(* ===== verification/Interleave.v ===== *)
(** * Interleave: the unlocked key store against a transfer

    [sbd_request] calls [sbd_transfer] with the queue lock [Device.lock]
    held, but the sysfs handler [key_store] (lines 78-89) takes no lock, so
    a write to the [key] attribute can run between two steps of a
    transfer.  The shared state is the pair [crypto_key] / [key_size].

    A transfer reads it twice: at lines 113-117 (the test [key_size == 0]
    and the [crypto_cipher_setkey] call) and at line 131 or 145 (the
    choice between the cipher loop and [memcpy]).  [key_store] writes it
    twice: [snprintf] into [crypto_key] (line 86), then [key_size = count]
    (line 87).  The model has one transfer thread and one writer thread;
    each thread is a program counter and its arguments, and [step] is the
    interleaving semantics: one step of either thread.  The first two reads
    of the transfer are one step: [key_size] never returns to 0, so a
    writer running between them changes nothing the test decided.

    [step_fun] is the executable one-step function (thread [Tx] or [Ks]
    moves), and [step] is derived from it, so every schedule [run]
    computes is a path of [step].

    Theorems: a serial schedule computes what the atomic handlers compute;
    the driver invariant holds in every reachable state (rule induction on
    [step]); the system terminates from every state ([sn step], by the
    number of steps each thread has left) and, from a state where the
    transfer's arguments are in range, every final state has both threads
    returned; and the race: a transfer that starts before the first key is
    installed and finishes after it encrypts with the transform's stale key,
    a result no serial order of the two handlers produces, against the
    spec's rule that key changes and transfers are serialized by the
    device lock; and a transfer between the writer's two stores installs
    the new bytes cut to the old length. *)

From stdpp Require Import base list decidable sets relations.
From Stdlib Require Import ZArith Lia Strings.Byte.
From S2P Require Import Prelude.
From S2P Require Import Cipher.
From S2P Require Import KeyStore.
From S2P Require Import Transfer.
(* ===== verification/PageOps.v ===== *)
(** * Correctness of the paging operations

    [map_page], [map_range], [unmap_page], [unmap_range] and
    [get_physical_address] against the abstract map [pte] of [PageTables.v]:
    each changes the entries of its own pages and of no others, preserves the
    tree invariant, and fails exactly when the code's checks say so. *)
From S2P Require Import Prelude Util Memory Paging PageTables PagingInit.

#[local] Arguments Z.land : simpl never.
#[local] Arguments Z.lor : simpl never.
#[local] Arguments wrap : simpl never.

(** A page address of the 64-bit address space. *)
Definition page_addr (va : Z) : Prop := 0 <= va < 2 ^ 64 /\ va `mod` PAGE_SIZE = 0.

(** The addresses [virtual_page_address] gives back unchanged. *)
Definition canonical42 (va : Z) : Prop :=
  0 <= va < 2 ^ 41 \/ 2 ^ 64 - 2 ^ 41 <= va < 2 ^ 64.

Definition mapped_entry (phys attrs : Z) : Z := Z.lor (Z.lor phys attrs) PRESENT.

Lemma mapped_entry_present phys attrs : present_bit (mapped_entry phys attrs) = true.
Proof. unfold mapped_entry. rewrite present_bit_testbit, Z.lor_spec. apply orb_true_r. Qed.

Lemma canonical42_swrap va : canonical42 va -> u64 (swrap 42 va) = va.
Proof. unfold canonical42, wrap, swrap. intros [?|?]; zdiv. Qed.

Lemma swrap42_aligned va : va `mod` PAGE_SIZE = 0 -> u64 (swrap 42 va) `mod` PAGE_SIZE = 0.
Proof. unfold wrap, swrap, PAGE_SIZE. intros. zdiv. Qed.

Lemma cursor_virtual s va k it :
  page_addr va -> cursor s va k it -> virtual_page_address it = u64 (swrap 42 va).
Proof.
  intros [Hr Ha] Hc. destruct it as [ts ix lv]. pose proof (cursor_indices _ _ _ _ Hc) as Hi.
  simpl in Hi. subst ix. by apply virtual_page_address_at.
Qed.

(** [map_page(physical_page, iterator, attrs)] at a level-1 cursor. *)
Lemma map_page_at_spec s va it phys attrs :
  wf s -> cursor s va 3 it -> page_addr va -> phys `mod` PAGE_SIZE = 0 ->
  if present_bit (pte s va) then
    map_page_at s phys it attrs = Fail (Panic "Tried to map already-present page!")
  else exists s', map_page_at s phys it attrs = Ok (u64 (swrap 42 va), s') /\
    updates s s' va (mapped_entry phys attrs) /\ pool s' = pool s /\
    cursor s' va 3 it /\ within s s'.
Proof.
  intros Hw Hc Hva Hp. unfold map_page_at.
  rewrite (cursor_virtual _ _ _ _ Hva Hc), swrap42_aligned by apply Hva. rewrite Hp.
  unfold level. rewrite (cursor_level _ _ _ _ Hc), (cursor_not_end _ _ _ Hc),
    (cursor_exists _ _ _ _ Hw Hc), (cursor_present _ _ _ Hw Hc).
  change (0 =? 0) with true. cbn. destruct (present_bit (pte s va)); [done|].
  unfold it_store. rewrite (cursor_entry_ref s va 3 it Hw ltac:(reflexivity) Hc).
  pose proof (cursor_store s va it (mapped_entry phys attrs) Hw Hc) as (s' & Hs & Hu & Hpool & Hi).
  unfold it_store in Hs. rewrite (cursor_entry_ref s va 3 it Hw ltac:(reflexivity) Hc) in Hs.
  cbn in Hs |- *. unfold mapped_entry in *. injection Hs as <-. eexists.
  split; [done|]. split; [done|]. split; [done|]. split; [|exact Hi].
  destruct Hc as [Hl Hix Ht Hr]. split; [done..|]. intros j Hj.
  apply (leaf_reach s (path va) (table it) (index it)); [done| |done| |by apply Hr].
  - apply (cursor_reach s va 3). by split.
  - apply (cursor_idx s va 3); [reflexivity|by split].
Qed.

Lemma map_page_get s phys va attrs :
  wf s -> page_addr va -> phys `mod` PAGE_SIZE = 0 -> (3 <= length (pool s))%nat ->
  if present_bit (pte s va) then
    map_page s phys va attrs = Fail (Panic "Tried to map already-present page!")
  else exists s', map_page s phys va attrs = Ok (u64 (swrap 42 va), s') /\
    updates s s' va (mapped_entry phys attrs) /\ (length (pool s) <= length (pool s') + 3)%nat.
Proof.
  intros Hw Hva Hp Hpool. unfold map_page. destruct Hva as [Hr Ha]. rewrite Ha.
  change (0 =? 0) with true. cbn [assert_ mbind outcome_bind].
  pose proof (get_spec s va Hw) as Hg. destruct (get s va) as [[it s1]|]; [|lia].
  destruct Hg as (Hw1 & Hc1 & He1 & Hr1 & Hi1 & Hl1). cbn [mbind outcome_bind].
  pose proof (map_page_at_spec s1 va it phys attrs Hw1 Hc1 ltac:(by split) Hp) as Hm.
  rewrite He1 in Hm. destruct (present_bit (pte s va)); [done|].
  destruct Hm as (s' & Hm & (Hw' & Hr' & Hu) & Hpool' & _). exists s'.
  split; [done|]. split; [|by rewrite Hpool']. split_and!; [done|congruence|].
  intros va'. by rewrite Hu, He1.
Qed.

(** What a returned call of [map_page] tells. *)
Lemma map_page_Ok s phys va attrs r s' :
  wf s -> 0 <= va < 2 ^ 64 -> map_page s phys va attrs = Ok (r, s') ->
  va `mod` PAGE_SIZE = 0 /\ phys `mod` PAGE_SIZE = 0 /\ present_bit (pte s va) = false /\
  r = u64 (swrap 42 va) /\ updates s s' va (mapped_entry phys attrs).
Proof.
  intros Hw Hr H. unfold map_page in H. apply bind_Ok in H as (u & Ha & H).
  apply assert_Ok in Ha. bool_to_prop. apply bind_Ok in H as ([it s1] & Hg & H).
  pose proof (get_spec s va Hw) as Hgs. rewrite Hg in Hgs.
  destruct Hgs as (Hw1 & Hc1 & He1 & Hr1 & _ & _).
  assert (phys `mod` PAGE_SIZE = 0) as Hp.
  { unfold map_page_at in H. apply bind_Ok in H as (u1 & _ & H).
    apply bind_Ok in H as (u2 & Hp & _). apply assert_Ok in Hp. by bool_to_prop. }
  pose proof (map_page_at_spec s1 va it phys attrs Hw1 Hc1 (conj Hr Ha) Hp) as Hm.
  rewrite He1 in Hm. destruct (present_bit (pte s va)); [congruence|].
  destruct Hm as (s2 & Hm & (Hw2 & Hr2 & Hu) & _). rewrite Hm in H. simplify_eq.
  split; [done|]. split; [done|]. split; [done|]. split; [done|].
  split_and!; [done|congruence|]. intros va'. by rewrite Hu, He1.
Qed.

(** ** Moving to the next page *)

(** Adding a page to an address carries through its indices like an odometer. *)
Lemma prefix_next va :
  let a := prefix va 1 in let b := prefix va 2 in
  let c := prefix va 3 in let d := prefix va 4 in
  let va' := va + PAGE_SIZE in
  (prefix va' 1, prefix va' 2, prefix va' 3, prefix va' 4) =
    if a <? 511 then (a + 1, b, c, d)
    else if b <? 511 then (0, b + 1, c, d)
    else if c <? 511 then (0, 0, c + 1, d)
    else if d <? 511 then (0, 0, 0, d + 1) else (0, 0, 0, 0).
Proof.
  cbv zeta. rewrite !prefix_div by lia. unfold PAGE_SIZE.
  change (2 ^ (12 + 9 * (4 - 1))) with (0x1000 * 2 ^ 27).
  change (2 ^ (12 + 9 * (3 - 1))) with (0x1000 * 2 ^ 18).
  change (2 ^ (12 + 9 * (2 - 1))) with (0x1000 * 2 ^ 9).
  change (2 ^ (12 + 9 * (1 - 1))) with 0x1000.
  rewrite <- !Z.div_div by lia.
  replace (va + 0x1000) with (va + 1 * 0x1000) by lia. rewrite !Z.div_add by lia.
  set (x := va / 0x1000). clearbody x.
  repeat case_if; repeat apply (f_equal2 pair); zdiv.
Qed.

Lemma page48_last va :
  prefix va 1 = 511 -> prefix va 2 = 511 -> prefix va 3 = 511 -> prefix va 4 = 511 ->
  page48 va = 2 ^ 36 - 1.
Proof.
  rewrite !prefix_div by lia. unfold page48.
  change (2 ^ (12 + 9 * (4 - 1))) with (2 ^ 12 * 2 ^ 27).
  change (2 ^ (12 + 9 * (3 - 1))) with (2 ^ 12 * 2 ^ 18).
  change (2 ^ (12 + 9 * (2 - 1))) with (2 ^ 12 * 2 ^ 9).
  change (2 ^ (12 + 9 * (1 - 1))) with (2 ^ 12).
  rewrite <- !Z.div_div by lia. set (x := va / 2 ^ 12). clearbody x. intros. zdiv.
Qed.

Lemma lget_zset l i v : 0 <= i < zlen l -> lget (zset l i v) i = v.
Proof. intros. unfold lget. by rewrite zget_zset_eq. Qed.

Lemma lget_zset_ne l i j v : i <> j -> lget (zset l i v) j = lget l j.
Proof. intros. unfold lget. by rewrite zget_zset_ne. Qed.

(** One turn of [while (++it == end(it.level())) it.ascend();] *)
Lemma step_up_turn n ts ix lv :
  zlen ix = 4 -> 0 <= lv < 4 -> 0 <= lget ix lv <= 511 ->
  step_up (S n) (Iterator ts ix lv) =
    if lget ix lv <? 511 then Ok (Iterator ts (zset ix lv (lget ix lv + 1)) lv)
    else if lv <? 3 then
      step_up n (Iterator ts (zset (zset ix lv (lget ix lv + 1)) lv 0) (lv + 1))
    else Fail (AssertFailed "can't ascend from level 4 page iterator").
Proof.
  intros Hl Hlv Hi. cbn [step_up]. unfold advance, index, level. cbn [_level indices tables].
  assert ((lget ix lv + 1 <=? NUM_PAGE_TABLE_ENTRIES) = true) as ->
    by (apply Z.leb_le; unfold NUM_PAGE_TABLE_ENTRIES; lia).
  cbn [assert_ mbind outcome_bind _level]. unfold iterator_eqb, iterator_end. cbn [_level indices].
  replace (lv + 1 - 1) with lv by lia. rewrite Z.eqb_refl. cbn [andb].
  rewrite !lget_zset by (rewrite ?Hl; unfold zlen in *; simpl; lia).
  unfold NUM_PAGE_TABLE_ENTRIES. destruct (lget ix lv <? 511) eqn:E; bool_to_prop.
  - by assert ((lget ix lv + 1 =? 512) = false) as -> by (apply Z.eqb_neq; lia).
  - assert ((lget ix lv + 1 =? 512) = true) as -> by (apply Z.eqb_eq; lia).
    unfold ascend, level. cbn [_level indices tables].
    replace (lv + 1 <? 4) with (lv <? 3) by
      (destruct (lv <? 3) eqn:E3; symmetry; [apply Z.ltb_lt|apply Z.ltb_ge]; bool_to_prop; lia).
    by destruct (lv <? 3).
Qed.

Lemma prefix_bounds va l : 1 <= l -> 0 <= prefix va l <= 511.
Proof. intros. pose proof (prefix_idx va l ltac:(done)) as [??]. unfold NUM_PAGE_TABLE_ENTRIES in *. lia. Qed.

Lemma step_up_spec s va it :
  cursor s va 3 it -> page48 va <> 2 ^ 36 - 1 ->
  exists k it', step_up 4 it = Ok it' /\ (k <= 3)%nat /\ cursor s (va + PAGE_SIZE) k it' /\
    (k = 3%nat \/ prefix va 1 = 511).
Proof.
  intros [Hl Hi Ht Hr] Hlast. destruct it as [ts ix lv]. cbn in Hl, Hi, Ht, Hr. subst lv ix.
  pose proof (prefix_next va) as Hn. cbv zeta in Hn.
  pose proof (prefix_bounds va 1 ltac:(lia)) as Ba. pose proof (prefix_bounds va 2 ltac:(lia)) as Bb.
  pose proof (prefix_bounds va 3 ltac:(lia)) as Bc. pose proof (prefix_bounds va 4 ltac:(lia)) as Bd.
  assert (forall k lv ix' ts', ts' = ts -> lv = 3 - Z.of_nat k -> (k <= 3)%nat ->
    ix' = [prefix (va + PAGE_SIZE) 1; prefix (va + PAGE_SIZE) 2;
           prefix (va + PAGE_SIZE) 3; prefix (va + PAGE_SIZE) 4] ->
    take k (path (va + PAGE_SIZE)) = take k (path va) ->
    cursor s (va + PAGE_SIZE) k (Iterator ts' ix' lv)) as Hmk.
  { intros k lv ix' ts' -> -> Hk -> Hp. split; [done|done|done|]. intros j Hj.
    replace j with (min j k) by lia. rewrite <- take_take, Hp, take_take.
    replace (min j k) with j by lia. apply Hr. lia. }
  unfold path in Hmk. change (3 - Z.of_nat 3) with 0.
  rewrite step_up_turn by done. change (lget _ 0) with (prefix va 1).
  destruct (prefix va 1 <? 511) eqn:Ea.
  { eexists 3%nat, _. split; [reflexivity|]. split; [lia|]. split; [|by left].
    injection Hn as H1 H2 H3 H4. apply Hmk; [done|done|lia|..]; by rewrite ?H1, ?H2, ?H3, ?H4. }
  change (0 <? 3) with true. cbv iota. rewrite step_up_turn by done.
  change (lget _ (0 + 1)) with (prefix va 2).
  destruct (prefix va 2 <? 511) eqn:Eb.
  { eexists 2%nat, _. split; [reflexivity|]. split; [lia|].
    split; [|right; bool_to_prop; lia].
    injection Hn as H1 H2 H3 H4. apply Hmk; [done|done|lia|..]; by rewrite ?H1, ?H2, ?H3, ?H4. }
  change (0 + 1 <? 3) with true. cbv iota. rewrite step_up_turn by done.
  change (lget _ (0 + 1 + 1)) with (prefix va 3).
  destruct (prefix va 3 <? 511) eqn:Ec.
  { eexists 1%nat, _. split; [reflexivity|]. split; [lia|].
    split; [|right; bool_to_prop; lia].
    injection Hn as H1 H2 H3 H4. apply Hmk; [done|done|lia|..]; by rewrite ?H1, ?H2, ?H3, ?H4. }
  change (0 + 1 + 1 <? 3) with true. cbv iota. rewrite step_up_turn by done.
  change (lget _ (0 + 1 + 1 + 1)) with (prefix va 4).
  destruct (prefix va 4 <? 511) eqn:Ed.
  { eexists 0%nat, _. split; [reflexivity|]. split; [lia|].
    split; [|right; bool_to_prop; lia].
    injection Hn as H1 H2 H3 H4. apply Hmk; [done|done|lia|..]; by rewrite ?H1, ?H2, ?H3, ?H4. }
  bool_to_prop. exfalso. apply Hlast, page48_last; lia.
Qed.

(** At the last page of the address space the iterator cannot move on. *)
Lemma step_up_last s va it :
  cursor s va 3 it -> page48 va = 2 ^ 36 - 1 ->
  step_up 4 it = Fail (AssertFailed "can't ascend from level 4 page iterator").
Proof.
  intros [Hl Hi _ _] Hlast. destruct it as [ts ix lv]. cbn in Hl, Hi. subst lv ix.
  assert (prefix va 1 = 511 /\ prefix va 2 = 511 /\ prefix va 3 = 511 /\ prefix va 4 = 511)
    as (H1 & H2 & H3 & H4).
  { unfold page48 in Hlast. rewrite !prefix_div by lia.
    change (2 ^ (12 + 9 * (4 - 1))) with (2 ^ 12 * 2 ^ 27).
    change (2 ^ (12 + 9 * (3 - 1))) with (2 ^ 12 * 2 ^ 18).
    change (2 ^ (12 + 9 * (2 - 1))) with (2 ^ 12 * 2 ^ 9).
    change (2 ^ (12 + 9 * (1 - 1))) with (2 ^ 12).
    rewrite <- !Z.div_div by lia. set (x := va / 2 ^ 12) in *. clearbody x. split_and!; zdiv. }
  rewrite H1, H2, H3, H4. reflexivity.
Qed.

• _Problem_
All lines above containing the string "zeta": copy each one.

• _Answer section_
  cbv zeta. rewrite !prefix_div by lia. unfold PAGE_SIZE.
  pose proof (prefix_next va) as Hn. cbv zeta in Hn.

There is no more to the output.